▶ [Task requirements]: Every line of the material below that contains the string "outcome" must appear in the answer.

▶ [Data records]:
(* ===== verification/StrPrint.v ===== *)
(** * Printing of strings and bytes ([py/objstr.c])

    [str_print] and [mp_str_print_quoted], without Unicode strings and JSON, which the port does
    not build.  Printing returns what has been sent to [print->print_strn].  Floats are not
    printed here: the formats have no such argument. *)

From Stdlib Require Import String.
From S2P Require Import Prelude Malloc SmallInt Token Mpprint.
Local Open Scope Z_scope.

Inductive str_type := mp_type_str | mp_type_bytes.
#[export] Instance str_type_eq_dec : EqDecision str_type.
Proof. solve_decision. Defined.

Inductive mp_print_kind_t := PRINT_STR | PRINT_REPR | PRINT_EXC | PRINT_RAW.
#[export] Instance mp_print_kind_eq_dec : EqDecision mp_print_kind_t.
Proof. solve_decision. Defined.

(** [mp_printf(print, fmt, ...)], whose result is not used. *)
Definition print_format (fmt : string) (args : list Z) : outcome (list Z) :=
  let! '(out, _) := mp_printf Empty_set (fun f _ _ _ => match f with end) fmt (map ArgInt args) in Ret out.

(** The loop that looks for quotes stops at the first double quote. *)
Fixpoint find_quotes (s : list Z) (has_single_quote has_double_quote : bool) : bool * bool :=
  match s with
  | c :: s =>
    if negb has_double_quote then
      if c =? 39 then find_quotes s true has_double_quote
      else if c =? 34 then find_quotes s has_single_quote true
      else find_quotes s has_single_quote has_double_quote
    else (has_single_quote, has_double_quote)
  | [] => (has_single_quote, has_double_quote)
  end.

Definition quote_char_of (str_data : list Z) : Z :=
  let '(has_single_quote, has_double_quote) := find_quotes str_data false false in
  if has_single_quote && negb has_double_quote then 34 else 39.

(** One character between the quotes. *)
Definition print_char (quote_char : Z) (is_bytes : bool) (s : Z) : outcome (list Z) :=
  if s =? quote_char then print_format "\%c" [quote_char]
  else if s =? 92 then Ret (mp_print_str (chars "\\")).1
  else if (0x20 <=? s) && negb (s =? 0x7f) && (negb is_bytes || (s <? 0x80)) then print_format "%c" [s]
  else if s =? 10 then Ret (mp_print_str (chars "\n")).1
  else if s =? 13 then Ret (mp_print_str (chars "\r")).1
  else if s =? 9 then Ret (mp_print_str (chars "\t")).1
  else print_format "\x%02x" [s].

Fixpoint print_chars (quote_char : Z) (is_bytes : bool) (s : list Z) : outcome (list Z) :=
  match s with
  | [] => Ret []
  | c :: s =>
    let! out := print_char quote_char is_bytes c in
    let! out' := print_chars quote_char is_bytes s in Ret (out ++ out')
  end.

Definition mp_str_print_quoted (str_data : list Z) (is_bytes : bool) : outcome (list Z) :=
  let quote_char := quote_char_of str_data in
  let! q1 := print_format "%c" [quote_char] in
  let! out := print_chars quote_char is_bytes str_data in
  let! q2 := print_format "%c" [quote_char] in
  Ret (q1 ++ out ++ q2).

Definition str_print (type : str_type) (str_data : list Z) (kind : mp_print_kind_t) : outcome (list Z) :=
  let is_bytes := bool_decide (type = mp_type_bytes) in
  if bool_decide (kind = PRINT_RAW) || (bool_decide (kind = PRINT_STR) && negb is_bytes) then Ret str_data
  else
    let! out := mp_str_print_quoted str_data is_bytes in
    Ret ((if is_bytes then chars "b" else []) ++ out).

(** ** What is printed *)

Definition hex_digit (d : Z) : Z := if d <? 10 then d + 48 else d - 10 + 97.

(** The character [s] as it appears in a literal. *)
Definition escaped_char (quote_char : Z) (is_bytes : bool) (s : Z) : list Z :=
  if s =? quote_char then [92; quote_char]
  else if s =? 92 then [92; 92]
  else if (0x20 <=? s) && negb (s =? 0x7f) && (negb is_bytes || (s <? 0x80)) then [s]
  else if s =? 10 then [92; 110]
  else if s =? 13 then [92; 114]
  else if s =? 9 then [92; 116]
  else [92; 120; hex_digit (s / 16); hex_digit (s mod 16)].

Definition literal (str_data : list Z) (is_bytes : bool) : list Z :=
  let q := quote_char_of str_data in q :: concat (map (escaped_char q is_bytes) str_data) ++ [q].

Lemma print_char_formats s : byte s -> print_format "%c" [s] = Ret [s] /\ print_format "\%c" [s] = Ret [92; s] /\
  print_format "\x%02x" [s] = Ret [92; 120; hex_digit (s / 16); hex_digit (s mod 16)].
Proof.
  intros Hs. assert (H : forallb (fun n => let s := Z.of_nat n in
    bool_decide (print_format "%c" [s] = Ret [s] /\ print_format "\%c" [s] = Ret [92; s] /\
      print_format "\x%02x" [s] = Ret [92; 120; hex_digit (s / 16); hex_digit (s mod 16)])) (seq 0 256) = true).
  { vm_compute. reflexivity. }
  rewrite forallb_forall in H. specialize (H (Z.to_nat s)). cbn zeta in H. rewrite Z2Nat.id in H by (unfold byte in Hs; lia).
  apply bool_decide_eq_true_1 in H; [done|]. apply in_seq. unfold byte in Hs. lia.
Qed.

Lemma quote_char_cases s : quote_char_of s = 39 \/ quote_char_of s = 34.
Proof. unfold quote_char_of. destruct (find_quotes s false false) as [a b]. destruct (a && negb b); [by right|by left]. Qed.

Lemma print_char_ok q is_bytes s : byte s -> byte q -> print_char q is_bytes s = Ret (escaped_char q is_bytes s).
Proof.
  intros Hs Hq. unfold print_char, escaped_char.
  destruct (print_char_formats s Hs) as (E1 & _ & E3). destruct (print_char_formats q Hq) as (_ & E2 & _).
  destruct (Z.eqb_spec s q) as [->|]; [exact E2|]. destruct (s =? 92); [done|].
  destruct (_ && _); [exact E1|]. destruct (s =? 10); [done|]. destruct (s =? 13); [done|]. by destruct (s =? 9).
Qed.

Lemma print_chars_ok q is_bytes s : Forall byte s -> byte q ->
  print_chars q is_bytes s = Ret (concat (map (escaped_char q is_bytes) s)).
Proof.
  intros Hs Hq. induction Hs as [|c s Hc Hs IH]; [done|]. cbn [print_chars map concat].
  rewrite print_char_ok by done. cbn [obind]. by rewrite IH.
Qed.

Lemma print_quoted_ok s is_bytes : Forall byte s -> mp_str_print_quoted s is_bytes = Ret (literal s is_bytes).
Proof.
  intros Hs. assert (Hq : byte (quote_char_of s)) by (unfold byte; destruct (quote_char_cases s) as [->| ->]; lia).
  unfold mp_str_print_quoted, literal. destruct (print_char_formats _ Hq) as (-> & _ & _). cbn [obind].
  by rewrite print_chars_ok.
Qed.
--
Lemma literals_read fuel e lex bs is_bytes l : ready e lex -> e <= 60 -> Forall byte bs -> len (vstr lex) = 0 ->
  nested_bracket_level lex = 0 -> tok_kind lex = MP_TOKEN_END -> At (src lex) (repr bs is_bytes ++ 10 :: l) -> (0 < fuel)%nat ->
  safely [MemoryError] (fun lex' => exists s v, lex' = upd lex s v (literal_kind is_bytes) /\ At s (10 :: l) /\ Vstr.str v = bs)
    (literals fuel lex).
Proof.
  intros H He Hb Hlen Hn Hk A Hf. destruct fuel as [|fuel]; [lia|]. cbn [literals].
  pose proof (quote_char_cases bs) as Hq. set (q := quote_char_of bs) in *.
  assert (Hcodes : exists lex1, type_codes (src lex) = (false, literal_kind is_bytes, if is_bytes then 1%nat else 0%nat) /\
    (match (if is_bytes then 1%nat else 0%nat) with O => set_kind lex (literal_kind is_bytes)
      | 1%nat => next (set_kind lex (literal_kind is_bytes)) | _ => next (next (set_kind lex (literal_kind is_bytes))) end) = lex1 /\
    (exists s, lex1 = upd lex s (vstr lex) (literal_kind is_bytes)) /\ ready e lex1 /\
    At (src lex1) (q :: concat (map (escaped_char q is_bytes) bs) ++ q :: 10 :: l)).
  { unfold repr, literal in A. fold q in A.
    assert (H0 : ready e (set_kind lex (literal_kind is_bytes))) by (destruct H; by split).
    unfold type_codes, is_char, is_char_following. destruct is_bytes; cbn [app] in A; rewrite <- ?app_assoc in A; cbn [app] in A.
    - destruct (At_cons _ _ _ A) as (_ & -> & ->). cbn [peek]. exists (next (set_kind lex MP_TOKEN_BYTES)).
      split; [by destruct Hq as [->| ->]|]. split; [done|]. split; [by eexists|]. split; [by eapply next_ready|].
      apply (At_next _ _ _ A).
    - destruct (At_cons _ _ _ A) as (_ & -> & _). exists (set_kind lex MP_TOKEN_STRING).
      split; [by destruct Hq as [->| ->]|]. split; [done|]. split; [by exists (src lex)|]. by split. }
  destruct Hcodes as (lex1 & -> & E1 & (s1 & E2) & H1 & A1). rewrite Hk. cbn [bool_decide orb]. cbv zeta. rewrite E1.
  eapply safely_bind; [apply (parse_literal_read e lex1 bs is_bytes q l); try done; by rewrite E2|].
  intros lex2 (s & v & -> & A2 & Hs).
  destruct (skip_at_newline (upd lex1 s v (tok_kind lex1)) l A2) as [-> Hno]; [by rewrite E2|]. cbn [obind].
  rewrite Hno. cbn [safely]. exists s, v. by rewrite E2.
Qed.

▶ [Result of this task]:
Definition print_format (fmt : string) (args : list Z) : outcome (list Z) :=
Definition print_char (quote_char : Z) (is_bytes : bool) (s : Z) : outcome (list Z) :=
Fixpoint print_chars (quote_char : Z) (is_bytes : bool) (s : list Z) : outcome (list Z) :=
Definition mp_str_print_quoted (str_data : list Z) (is_bytes : bool) : outcome (list Z) :=
Definition str_print (type : str_type) (str_data : list Z) (kind : mp_print_kind_t) : outcome (list Z) :=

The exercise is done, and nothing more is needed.